Regional Training Workshops: Teaching Tomorrow’s Disease Detectives
CDC trained over 200 educators in 6 major cities during the regional workshops held from 2018-2020.
The regional training workshops are modeled on the CDC Science Ambassador Fellowship one-week training, only shorter. The regional training workshops provide a unique opportunity to network with CDC’s EIS officers, also known as CDC’s disease detectives, CDC Science Ambassador fellows and alumni, CDC staff, local public health professionals, and faculty and students of schools and programs of public health.
Public Health Topics
The two days are filled with interactive sessions in which middle-and high-school teachers and education leaders learn strategies to teach public health concepts and inspire interest in public heath careers.
Public health topics covered during the workshops could include:
- Applied epidemiology: Investigating an outbreak like a disease detective
- Infectious disease: Pandemic influenza, One Health, and zoonotic disease
- Global health: The global HIV epidemic
- Population health: The opioid overdose epidemic and the obesity epidemic
- Environmental Health: Noise Induced Hearing Loss
- Public health careers: The path to becoming a CDC disease detective
Registration
Who May Register
- U.S. citizens who currently teach middle school (6-8 grade) or high school (9-12 grade)

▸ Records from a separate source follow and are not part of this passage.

Lemma keeps_ids_fresh h r s : h !! r = None -> keeps_ids h (<[r := s]> h).
Proof. intros Hr r' s0 H0. exists s0. rewrite lookup_insert_ne; [done|]. intros ->. congruence. Qed.

Lemma send_each_ids h r msgs h' : send_each h r msgs = Ret h' -> keeps_ids h h'.
Proof.
  revert h. induction msgs as [|m ms IH]; intros h Hs; simpl in Hs.
  - invc Hs. intros r' s Hr'. eauto.
  - destruct (h !! r) as [s|] eqn:Hr; [|done].
    destruct (sub_Send s m) as [[s' err]|] eqn:He; simpl in Hs; [|done].
    destruct (sub_Send_ids _ _ _ _ He) as [Hi Ht].
    assert (Hk := keeps_ids_insert h r s s' Hr Hi Ht).
    destruct err; [invc Hs; done|].
    intros r' s0 H0. destruct (Hk _ _ H0) as (s1 & H1 & Hi1 & Ht1).
    destruct (IH _ Hs _ _ H1) as (s2 & H2 & Hi2 & Ht2). exists s2. split; [done|]. split; congruence.
Qed.

Lemma Publish_tp h tp msg h' tp' :
  Publish h tp msg = Ret (h', tp') ->
  tp'.(subscribers) = tp.(subscribers) /\ tp'.(tenantID) = tp.(tenantID) /\
  tp'.(messagesPublished) = tp.(messagesPublished) + 1 /\
  RecentCache.Add tp.(recentCache) msg = Ret tp'.(recentCache) /\
  (getSubscribersSnapshot tp = [] /\ h' = h \/ fanout h (getSubscribersSnapshot tp) msg = Ret h').
Proof.
  unfold Publish, getSubscribersSnapshot. destruct (RecentCache.Add _ _) as [c|]; simpl; [|done].
  destruct ((map_to_list (subscribers tp)).*2) as [|r rs] eqn:Hsnap.
  - intros Hr. invc Hr. simpl. repeat split; auto.
  - destruct (fanout h (r :: rs) msg) as [h1|] eqn:Hf; simpl; [|done]. intros Hr. invc Hr.
    simpl. repeat split; auto.
Qed.

Lemma wf_ext h tp tp' :
  tp'.(subscribers) = tp.(subscribers) -> tp'.(tenantID) = tp.(tenantID) -> wf h tp -> wf h tp'.
Proof. intros Hs Ht Hwf id r Hid. rewrite Hs in Hid. rewrite Ht. by apply Hwf. Qed.

(** The invariant in a decidable form: a map whose every entry satisfies
    [wf_at]. *)
Definition wf_at h tp (id : string) (r : positive) : Prop :=
  match h !! r with
  | Some s => sub_ID s = id /\ sub_TenantID s = tp.(tenantID)
  | None => False
  end.

Lemma wf_alt h tp : wf h tp <-> map_Forall (wf_at h tp) tp.(subscribers).
Proof.
  split.
  - intros Hwf id r Hid. destruct (Hwf _ _ Hid) as (s & Hs & Hi & Ht). unfold wf_at. by rewrite Hs.
  - intros Hf id r Hid. specialize (Hf _ _ Hid). unfold wf_at in Hf.
    destruct (h !! r) as [s|]; [|done]. eauto.
Qed.

#[global] Instance wf_at_dec h tp id r : Decision (wf_at h tp id r).
Proof. unfold wf_at. destruct (h !! r); apply _. Defined.

#[global] Instance wf_dec h tp : Decision (wf h tp).
Proof.
  destruct (decide (map_Forall (wf_at h tp) tp.(subscribers))) as [H|H]; [left|right]; by rewrite wf_alt.
Defined.

Lemma Publish_keeps h tp msg h' tp' : Publish h tp msg = Ret (h', tp') -> keeps_ids h h'.
Proof.
  intros HP. destruct (Publish_tp _ _ _ _ _ HP) as (_ & _ & _ & _ & [[_ ->]|Hf]).
  - intros r s Hr. eauto.
  - exact (fanout_ids _ _ _ _ Hf).
Qed.

(** A publish touches only the subscribers of the topic. *)
Lemma Publish_frame h tp msg h' tp' :
  wf h tp -> Publish h tp msg = Ret (h', tp') ->
  forall r, (forall id, tp.(subscribers) !! id <> Some r) -> h' !! r = h !! r.
Proof.
  intros Hwf HP r Hr. destruct (Publish_tp _ _ _ _ _ HP) as (_ & _ & _ & _ & [[_ ->]|Hf]); [done|].
  apply (fanout_spec _ _ _ _ (snapshot_NoDup _ _ Hwf) Hf). rewrite elem_of_snapshot.
  intros [id Hid]. by apply (Hr id).
Qed.

Lemma Subscribe_keeps h tp r h' tp' e : Subscribe h tp r = Ret (h', tp', e) ->
  keeps_ids h h' /\ tp'.(tenantID) = tp.(tenantID) /\ tp'.(name) = tp.(name).
Proof.
  unfold Subscribe. destruct (h !! r) as [s|] eqn:Hr; [|done].
  destruct (decide _); intros HS; invc HS; [split; [intros ???; eauto|done]|].
  destruct (sub_Start_ids s) as [Hi Ht]. split; [|done]. exact (keeps_ids_insert _ _ _ _ Hr Hi Ht).
Qed.

Lemma Unsubscribe_keeps h tp id h' tp' e : Unsubscribe h tp id = Ret (h', tp', e) ->
  keeps_ids h h' /\ tp'.(tenantID) = tp.(tenantID) /\ tp'.(name) = tp.(name).
Proof.
  unfold Unsubscribe. destruct (subscribers tp !! id) as [r|]; [|intros HU; invc HU; split; [intros ???; eauto|done]].
  destruct (h !! r) as [s|] eqn:Hr; [|done]. destruct (sub_Close s) as [s'|] eqn:Hc; simpl; [|done].
  intros HU. invc HU. destruct (sub_Close_ids _ _ Hc) as [Hi Ht]. split; [|done].
  exact (keeps_ids_insert _ _ _ _ Hr Hi Ht).
Qed.

Lemma Publish_name h tp msg h' tp' :
  Publish h tp msg = Ret (h', tp') -> tp'.(name) = tp.(name).
Proof.
  unfold Publish. destruct (RecentCache.Add _ _) as [c|]; simpl; [|done].
  destruct (getSubscribersSnapshot _); [intros Hr; by invc Hr|].
  destruct (fanout _ _ _); simpl; [|done]. intros Hr. by invc Hr.
Qed.

(** A subscriber of the topic's tenant is inserted under its ID. *)
Lemma Subscribe_ok h tp r s :
  h !! r = Some s -> tp.(tenantID) = sub_TenantID s ->
  exists tp', Subscribe h tp r = Ret (<[r := sub_Start s]> h, tp', None) /\
    tp'.(subscribers) = <[sub_ID s := r]> tp.(subscribers) /\
    tp'.(tenantID) = tp.(tenantID) /\ tp'.(name) = tp.(name).
Proof.
  intros Hr Ht. unfold Subscribe. rewrite Hr, decide_False by tauto. eauto.
Qed.

Lemma Unsubscribe_cases h tp id h' tp' e :
  Unsubscribe h tp id = Ret (h', tp', e) ->
  (tp.(subscribers) !! id = None /\ h' = h /\ tp' = tp /\ e = Some (ErrNotFound id)) \/
  (exists r, tp.(subscribers) !! id = Some r /\ tp'.(subscribers) = delete id tp.(subscribers) /\
     tp'.(tenantID) = tp.(tenantID) /\ tp'.(name) = tp.(name) /\ e = None).
Proof.
  unfold Unsubscribe. destruct (subscribers tp !! id) as [r|] eqn:Hid; [|intros HU; invc HU; by left].
  destruct (h !! r) as [s|]; [|done]. destruct (sub_Close s); simpl; [|done].
  intros HU. invc HU. right. eauto 10.
Qed.

(** A publish whose first send panics panics. *)
Lemma Publish_first_panics h tp msg r rs x why :
  getSubscribersSnapshot tp = r :: rs -> h !! r = Some x -> sub_Send x msg = Panic why ->
  is_panic (Publish h tp msg) = true.
Proof.
  intros Hsnap Hx Hs. unfold Publish. destruct (RecentCache.Add _ _); simpl; [|done].
  unfold getSubscribersSnapshot in *. simpl. rewrite Hsnap. simpl. by rewrite Hx, Hs.
Qed.

Lemma Subscribe_result h tp r h' tp' e :
  Subscribe h tp r = Ret (h', tp', e) ->
  tp'.(recentCache) = tp.(recentCache) /\ tp'.(tenantID) = tp.(tenantID) /\ tp'.(name) = tp.(name) /\
  exists s, h !! r = Some s /\
    ((e = None /\ sub_TenantID s = tp.(tenantID) /\ h' = <[r := sub_Start s]> h /\
      tp'.(subscribers) = <[sub_ID s := r]> tp.(subscribers)) \/
     (e <> None /\ h' = h /\ tp' = tp)).
Proof.
  unfold Subscribe. destruct (h !! r) as [s|] eqn:Hr; [|done].
  destruct (decide (tenantID tp <> sub_TenantID s)) as [Hne|Heq]; intros HS; invc HS.
  - split; [done|]. split; [done|]. split; [done|]. exists s. split; [done|]. by right.
  - apply dec_stable in Heq. simpl. split; [done|]. split; [done|]. split; [done|].
    exists s. split; [done|]. left. auto.
Qed.

Lemma Unsubscribe_cache h tp id h' tp' e :
  Unsubscribe h tp id = Ret (h', tp', e) -> tp'.(recentCache) = tp.(recentCache).
Proof.
  unfold Unsubscribe. destruct (subscribers tp !! id) as [r|]; [|intros HU; by invc HU].
  destruct (h !! r); [|done]. destruct (sub_Close _); simpl; [|done]. intros HU. by invc HU.
Qed.

Lemma Publish_wf h tp msg h' tp' : wf h tp -> Publish h tp msg = Ret (h', tp') -> wf h' tp'.
Proof.
  intros Hwf HP. destruct (Publish_tp _ _ _ _ _ HP) as (Hs & Ht & _ & _ & Hf).
  apply (wf_ext _ tp); [done|done|]. destruct Hf as [[_ ->]|Hf]; [done|].
  exact (wf_keeps_ids _ _ _ Hwf (fanout_ids _ _ _ _ Hf)).
Qed.

Lemma Subscribe_wf h tp r h' tp' e : wf h tp -> Subscribe h tp r = Ret (h', tp', e) -> wf h' tp'.
Proof.
  intros Hwf. unfold Subscribe. destruct (h !! r) as [s|] eqn:Hr; [|done].
  destruct (decide (tenantID tp <> sub_TenantID s)) as [_|Hten]; intros HS; invc HS; [done|].
  apply dec_stable in Hten. destruct (sub_Start_ids s) as [Hi Ht].
  intros id r' Hid; simpl in Hid |- *. destruct (decide (id = sub_ID s)) as [->|Hne].
  - rewrite lookup_insert_eq in Hid. invc Hid. exists (sub_Start s). rewrite lookup_insert_eq.
    split; [done|]. split; congruence.
  - rewrite lookup_insert_ne in Hid by done.
    exact (wf_keeps_ids _ _ _ Hwf (keeps_ids_insert _ _ _ _ Hr Hi Ht) id r' Hid).
Qed.

Lemma Unsubscribe_wf h tp id h' tp' e : wf h tp -> Unsubscribe h tp id = Ret (h', tp', e) -> wf h' tp'.
Proof.
  intros Hwf. unfold Unsubscribe. destruct (subscribers tp !! id) as [r|] eqn:Hid; [|intros HU; by invc HU].
  destruct (h !! r) as [s|] eqn:Hr; [|done]. destruct (sub_Close s) as [s'|] eqn:Hc; simpl; [|done].
  intros HU. invc HU. destruct (sub_Close_ids _ _ Hc) as [Hi Ht].
  intros id' r' Hid'. simpl in Hid'. apply lookup_delete_Some in Hid' as [_ Hid'].
  exact (wf_keeps_ids _ _ _ Hwf (keeps_ids_insert _ _ _ _ Hr Hi Ht) id' r' Hid').
Qed.

Lemma sendRecentMessages_wf h tp r h' : wf h tp -> sendRecentMessages h tp r = Ret h' -> wf h' tp.
Proof.
  intros Hwf. unfold sendRecentMessages. destruct (RecentCache.GetLast _ _) as [recent|]; simpl; [|done].
  intros Hs. exact (wf_keeps_ids _ _ _ Hwf (send_each_ids _ _ _ _ Hs)).
Qed.

(** the topic invariant holds after every operation of the topic: the
    map keys each subscriber by its own ID and holds only subscribers of
    the topic's tenant, which the tenant check of [Subscribe] ensures. *)
Theorem topic_wf_preserved h tp :
  wf h tp ->
  (forall msg h' tp', Publish h tp msg = Ret (h', tp') -> wf h' tp') /\
  (forall r h' tp' e, Subscribe h tp r = Ret (h', tp', e) -> wf h' tp') /\
  (forall id h' tp' e, Unsubscribe h tp id = Ret (h', tp', e) -> wf h' tp') /\
  (forall r h', sendRecentMessages h tp r = Ret h' -> wf h' tp).
Proof.
  intros Hwf. split; [|split; [|split]]; intros *.
  - by apply Publish_wf. - by apply Subscribe_wf. - by apply Unsubscribe_wf. - by apply sendRecentMessages_wf.
Qed.

(** Every subscriber of the topic gets one [SendMessages msg], whose
    result is stored back at its pointer. *)
Lemma Publish_sends h tp msg h' tp' :
  wf h tp -> Publish h tp msg = Ret (h', tp') ->
  forall id r, tp.(subscribers) !! id = Some r ->
    exists s s' e, h !! r = Some s /\ sub_Send s msg = Ret (s', e) /\ h' !! r = Some s'.
Proof.
  intros Hwf HP id r Hid. destruct (Publish_tp _ _ _ _ _ HP) as (_ & _ & _ & _ & [[Hnil ->]|Hf]).
  - exfalso. assert (Hin : r ∈ getSubscribersSnapshot tp) by (apply elem_of_snapshot; eauto).
    rewrite Hnil in Hin. set_solver.
  - destruct (fanout_spec _ _ _ _ (snapshot_NoDup _ _ Hwf) Hf) as [Hin _].
    apply Hin, elem_of_snapshot. eauto.
Qed.

(** C8: what [Publish] does when it returns: the message is added to the
    cache, the count grows by one, the subscriber map is unchanged, every
    subscriber of the topic receives exactly one [SendMessages msg], and
    no other subscriber of the store is touched. *)
Theorem Publish_delivers h tp msg h' tp' :
  wf h tp -> Publish h tp msg = Ret (h', tp') ->
  RecentCache.Add tp.(recentCache) msg = Ret tp'.(recentCache) /\
  tp'.(messagesPublished) = tp.(messagesPublished) + 1 /\ tp'.(subscribers) = tp.(subscribers) /\
  (forall id r, tp.(subscribers) !! id = Some r ->
     exists s s' e, h !! r = Some s /\ sub_Send s msg = Ret (s', e) /\ h' !! r = Some s') /\
  (forall r, (forall id, tp.(subscribers) !! id <> Some r) -> h' !! r = h !! r).
Proof.
  intros Hwf HP. destruct (Publish_tp _ _ _ _ _ HP) as (Hs & _ & Hn & Hc & _).
  split; [done|]. split; [done|]. split; [done|].
  split; [exact (Publish_sends _ _ _ _ _ Hwf HP)|exact (Publish_frame _ _ _ _ _ Hwf HP)].
Qed.

(** C23: the order in which the goroutines of [Publish] run does not
    matter: sending along any permutation of the snapshot gives the same
    store, or panics whichever order is taken. *)
Theorem fanout_order_independent h tp msg refs :
  wf h tp -> refs ≡ₚ getSubscribersSnapshot tp ->
  fanout h refs msg ≈ₒ fanout h (getSubscribersSnapshot tp) msg.
Proof.
  intros Hwf Hp. apply fanout_perm_gen; [done|]. rewrite Hp. by apply (snapshot_NoDup h).
Qed.

(** C9: the catch-up goroutine sends the last [min 50 size] messages of
    the topic's history, oldest first, stopping at the first error. *)
Theorem sendRecentMessages_refines h tp r hist :
  RecentCache.repr tp.(recentCache) hist ->
  sendRecentMessages h tp r =
    send_each h r (lastn (Nat.min 50 (Z.to_nat tp.(recentCache).(RecentCache.size))) hist).
Proof.
  intros Hr. unfold sendRecentMessages. rewrite (RecentCache.GetLast_repr _ hist 50 Hr) by lia.
  simpl. by rewrite lastn_lastn.
Qed.

(** [Subscribe] of a subscriber of another tenant returns the
    tenant-mismatch error and changes nothing. *)
Theorem Subscribe_tenant_mismatch h tp r s :
  h !! r = Some s -> sub_TenantID s <> tp.(tenantID) ->
  Subscribe h tp r = Ret (h, tp, Some (ErrTenantMismatch (sub_ID s) (sub_TenantID s) tp.(tenantID))).
Proof. intros Hr Hne. unfold Subscribe. rewrite Hr. rewrite decide_True by congruence. done. Qed.

(** C25: [Unsubscribe] of a subscribed ID closes that subscriber and removes
    it; a second [Unsubscribe] of the same ID returns the not-found error
    and changes nothing. *)
Theorem Unsubscribe_removes h tp id r s s' :
  tp.(subscribers) !! id = Some r -> h !! r = Some s -> sub_Close s = Ret s' ->
  exists tp', Unsubscribe h tp id = Ret (<[r := s']> h, tp', None) /\
    tp'.(subscribers) = delete id tp.(subscribers) /\
    Unsubscribe (<[r := s']> h) tp' id = Ret (<[r := s']> h, tp', Some (ErrNotFound id)).
Proof.
  intros Hid Hr Hc. unfold Unsubscribe. rewrite Hid, Hr, Hc. simpl.
  eexists. split; [reflexivity|]. split; [done|]. simpl. by rewrite lookup_delete_eq.
Qed.
(* ===== verification/TopicManager.v ===== *)
(** * TopicManager: the tenant-scoped topic registry

    Models [TopicManager] of src/internal/core/topic.go (lines 179-387):
    the registry of topics keyed by ["tenant:name"], the funnelling of
    [Publish] and [Subscribe] through [getOrCreateTopic], the
    buffer-manager bookkeeping of [Subscribe] and [Unsubscribe], the
    aggregate counts, one tick of [monitoLoop] and [ShutDown].

    Topics are never removed from the registry, so the registry holds the
    topics themselves; the subscribers stay in the shared store of
    Topic.v.  The double-checked locking of [getOrCreateTopic] is one
    atomic step: both probes and the insertion happen in one critical
    section or the second probe finds the topic the first one missed;
    the lock operations themselves are modelled in Locking.v. *)

From Stdlib Require Import Ascii.
From S2P Require Import Prelude Message RecentCache GoRuntime Subscriber BufferManager Throttler Topic.

Module TopicManager.

(** [type TopicManager struct]; [shutDownClosed] records that
    [shutDownChan] is closed, which [shutDownOnce] makes the same as
    "ShutDown has run". *)
Record t : Type := mk {
  bufferManager : BufferManager.t;
  throttler : Throttler.t;
  topics : gmap string Topic.t;
  shutDownClosed : bool
}.
(** C13: the publish round trip.  When the publish handler answers 200,
    the message it built carries the returned message ID, the
    requested topic and data and the caller's tenant, and every open
    subscriber of that topic with the default strategy and a non-zero
    inbox ends the request with that message last in its inbox. *)
Theorem publish_roundtrip fmt h tm r now g a h' tm' resp d :
  TopicManager.tm_wf h tm -> ServeHTTP fmt h tm r now g a = Ret (h', tm', resp, d) -> resp.(status) = 200 ->
  exists req data msg,
    r.(body) = Some req /\ req.(Data) = Some data /\ msg.(Message.Id) = resp.(MessageId) /\
    msg.(Message.Topic) = req.(Topic) /\ msg.(Message.TenantID) = resolve_tenant r.(tenantCtx) /\
    msg.(Message.Data) = Some data /\
    forall tp id x s l,
      tm.(TopicManager.topics) !! TopicManager.makeTopicKey (resolve_tenant r.(tenantCtx)) req.(Topic) = Some tp ->
      tp.(Topic.subscribers) !! id = Some x -> h !! x = Some (s, l) -> Subscriber.inv s ->
      s.(Subscriber.closeOnce) = false -> s.(Subscriber.dropStrategy) = Subscriber.DROP_OLDEST ->
      0 < s.(Subscriber.messageChan).(Chan.cap) ->
      exists y, h' !! x = Some y /\ last y.1.(Subscriber.messageChan).(Chan.buf) = Some msg.
Proof.
  intros Hwf Hr H200.
  destruct (ServeHTTP_ok _ _ _ _ _ _ _ _ _ _ _ Hr H200) as (req & data & th & msg & Hb & Hd & Hid & Ht & Hten & Hdata & HP).
  exists req, data, msg. do 6 (split; [done|]).
  intros tp id x s l Hk Hx Hs Hi Hco Hds Hcap.
  destruct (TopicManager.Publish_cases _ _ _ _ _ _ _ _ HP) as (key & tp0 & tp' & Hg & HTP & _).
  destruct (TopicManager.getOrCreateTopic_spec _ _ _ _ _ _ _ Hg) as (-> & _ & [Hk0|(Hk0 & _)]);
    simpl in Hk0; rewrite Hk in Hk0; invc Hk0.
  destruct (Topic.Publish_sends _ _ _ _ _ (proj2 (Hwf _ _ Hk)) HTP _ _ Hx) as (s0 & y & e & Hs0 & Hsend & Hy).
  rewrite Hs in Hs0. invc Hs0.
  destruct (Subscriber.SendMessages_oldest_last s msg Hi Hco Hds Hcap) as (s' & Hsm & Hlast).
  unfold sub_Send in Hsend; simpl in Hsend. unfold sub_send in Hsend. simpl in Hsend.
  rewrite Hsm in Hsend. simpl in Hsend. invc Hsend. eauto.
Qed.

(** A publish request on an empty server. *)
Definition tm_w : TopicManager.t := TopicManager.NewTopicManager TopicManager.bm0 TopicManager.th0.
Definition rq_w : request := mkRequest "POST" None (Some (mkReq "t1" (Some []))).

(** A request with an empty topic is refused with 400. *)
Definition rq_bad : request := mkRequest "POST" None (Some (mkReq "" (Some []))).

Lemma publish_response_spec_witness :
  exists h' tm' resp d, ServeHTTP (fun _ => "20250101-000000.000000") ∅ tm_w rq_bad 0 10 0 = Ret (h', tm', resp, d) /\
    resp = respondError "Topic Needed" 400 /\ h' = ∅ /\ tm' = tm_w /\ d = 0.
Proof.
  destruct (ServeHTTP (fun _ => "20250101-000000.000000") ∅ tm_w rq_bad 0 10 0) as [[[[h' tm'] resp] d]|] eqn:E;
    [|vm_compute in E; discriminate].
  exists h', tm', resp, d. split; [reflexivity|]. exact (publish_response_spec _ _ _ _ _ _ _ _ _ _ _ E).
Defined.

(** A publish to topic [t1] of the default tenant, which has one
    subscriber with an empty inbox. *)
Lemma publish_roundtrip_witness :
  exists h' tm' resp d,
    ServeHTTP (fun _ => "20250101-000000.000000") TopicManager.storeA TopicManager.tmA rq_w 0 10 0
      = Ret (h', tm', resp, d) /\ resp.(status) = 200 /\
    exists y msg, h' !! 1%positive = Some y /\ last y.1.(Subscriber.messageChan).(Chan.buf) = Some msg /\
      msg.(Message.Id) = resp.(MessageId) /\ msg.(Message.TenantID) = "default-tenant".
Proof.
  assert (Hwf : TopicManager.tm_wf TopicManager.storeA TopicManager.tmA) by eval_decide.
  destruct (ServeHTTP (fun _ => "20250101-000000.000000") TopicManager.storeA TopicManager.tmA rq_w 0 10 0)
    as [[[[h' tm'] resp] d]|] eqn:E; pose proof E as E'; vm_compute in E'; [|discriminate].
  injection E' as _ _ Hresp _.
  assert (H200 : resp.(status) = 200) by (rewrite <- Hresp; reflexivity).
  exists h', tm', resp, d. split; [reflexivity|]. split; [exact H200|].
  destruct (publish_roundtrip _ _ _ _ _ _ _ _ _ _ _ Hwf E H200)
    as (req & data & msg & Hb & _ & Hid & _ & Hten & _ & Hall).
  simpl in Hb. invc Hb.
  destruct (Hall TopicManager.topicA "sub-1" 1%positive Subscriber.sub0 Subscriber.Running)
    as (y & Hy & Hl); [reflexivity|reflexivity|reflexivity|eval_decide|reflexivity|reflexivity|reflexivity|].
  exists y, msg. split; [exact Hy|]. split; [exact Hl|]. split; [exact Hid|exact Hten].
Defined.

End PublishHandler.

Module SubscribeHandler.

(** What [ServeHTTP] reads of the request. *)
Record request : Type := mkRequest {
  tenantCtx : option string;
  topicParam : string
}.

(** How the first half of the handler ends: an HTTP error before the
    upgrade, a refused subscription (the connection closed with
    [StatusInternalError]), or a live subscription whose handler now
    waits. *)
Inductive result : Type :=
| HttpError (status : Z) (message : string)
| SubscribeFailed (err : TopicManager.error)
| Subscribed (tenant_id topic subscriberID : string) (r : positive).

(** [ServeHTTP] up to the wait: the subscriber gets the fresh pointer
    [r], the ID [subscriberID] drawn by [uuid.New], the connection [c],
    and the request's context ([ctxDone]). *)
Definition subscribe_start (h : gmap positive (Subscriber.t * Subscriber.LoopState)) (tm : TopicManager.t)
    (rq : request) (accept_ok : bool) (subscriberID : string) (r : positive) (c : Conn.t)
    (ctxDone : bool) (now : Z)
    : outcome (gmap positive (Subscriber.t * Subscriber.LoopState) * TopicManager.t * result) :=
  let tenant_id := PublishHandler.resolve_tenant rq.(tenantCtx) in
  let topic := rq.(topicParam) in
  if decide (topic = "") then Ret (h, tm, HttpError 400 "Topic parameter is required")
  else if negb accept_ok then Ret (h, tm, HttpError 500 "Failed to upgrade connection")
  else
    let bufferSize := BufferManager.GetBufferSize tm.(TopicManager.bufferManager) in
    let! subscriber := Subscriber.NewSubscriber subscriberID tenant_id topic c ctxDone bufferSize now in
    let h1 := <[r := (subscriber, Subscriber.NotStarted)]> h in
    let! '(h2, tm2, e) := TopicManager.Subscribe h1 tm tenant_id topic subscriberID r now in
    match e with
    | Some err =>
        match h2 !! r with
        | Some (s, l) =>
            Ret (<[r := (Subscriber.set_conn s (Conn.close s.(Subscriber.conn) Conn.StatusInternalError), l)]> h2,
                 tm2, SubscribeFailed err)
        | None => Panic "invalid memory address or nil pointer dereference"
        end
    | None => Ret (h2, tm2, Subscribed tenant_id topic subscriberID r)
    end.

(** The rest of [ServeHTTP], once the subscriber's context is done:
    [Unsubscribe], whose error the handler ignores. *)
Definition subscribe_finish (h : gmap positive (Subscriber.t * Subscriber.LoopState)) (tm : TopicManager.t)
    (tenant_id topic subscriberID : string)
    : outcome (gmap positive (Subscriber.t * Subscriber.LoopState) * TopicManager.t) :=
  let! '(h', tm', _) := TopicManager.Unsubscribe h tm tenant_id topic subscriberID in
  Ret (h', tm').

(** ** What a subscription does to the count and the registry *)

Lemma subscribe_start_total h tm rq accept id r c cd now h' tm' res :
  TopicManager.tm_wf h tm -> TopicManager.colon_free tm ->
  TopicManager.no_colon (PublishHandler.resolve_tenant rq.(tenantCtx)) = true ->
  h !! r = None -> TopicManager.fresh_id tm id ->
  subscribe_start h tm rq accept id r c cd now = Ret (h', tm', res) ->
  tm' = tm \/
  (tm'.(TopicManager.bufferManager) = BufferManager.AddNewSubscriber tm.(TopicManager.bufferManager) /\
   TopicManager.GetTotalSubscriberCount tm' = TopicManager.GetTotalSubscriberCount tm + 1).
Proof.
  intros Hwf Hcol Hnc Hr Hf. unfold subscribe_start.
  destruct (decide _); [intros H; invc H; by left|].
  destruct accept; simpl; [|intros H; invc H; by left].
  intros H. destruct (obind_ret_inv _ _ _ H) as (s & Hn & H1).
  destruct (obind_ret_inv _ _ _ H1) as ([[h2 tm2] e] & HS & H2).
  pose proof (Subscriber.NewSubscriber_inv _ _ _ _ _ _ _ _ Hn) as (_ & _ & Hid & Hten & _).
  pose proof (TopicManager.tm_wf_keeps _ _ _ Hwf (Topic.keeps_ids_fresh _ _ (s, Subscriber.NotStarted) Hr)) as Hwf1.
  assert (Hf' : TopicManager.fresh_id tm (sub_ID (s, Subscriber.NotStarted))) by (cbn; by rewrite Hid).
  destruct (TopicManager.Subscribe_total _ _ _ _ _ _ _ _ _ _ _ Hwf1 Hcol Hnc (lookup_insert_eq _ _ _) Hf' HS)
    as [(Hne & _)|(_ & -> & Hbm & Ht)]; [by cbn in Hne|].
  simpl in H2. invc H2. by right.
Qed.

- U.S. citizens who currently hold an education leadership position in a U.S. school, district, or state (e.g., district curriculum coordinator, principal, department chair, STEM coordinator, state teachers association representative, afterschool program director)
How and When to Register
The Science Ambassador Regional Training Workshops are on pause due to the COVID-19 pandemic. Please check our website for updates on future regional training workshops.
Workshops
Workshops will be announced as scheduled.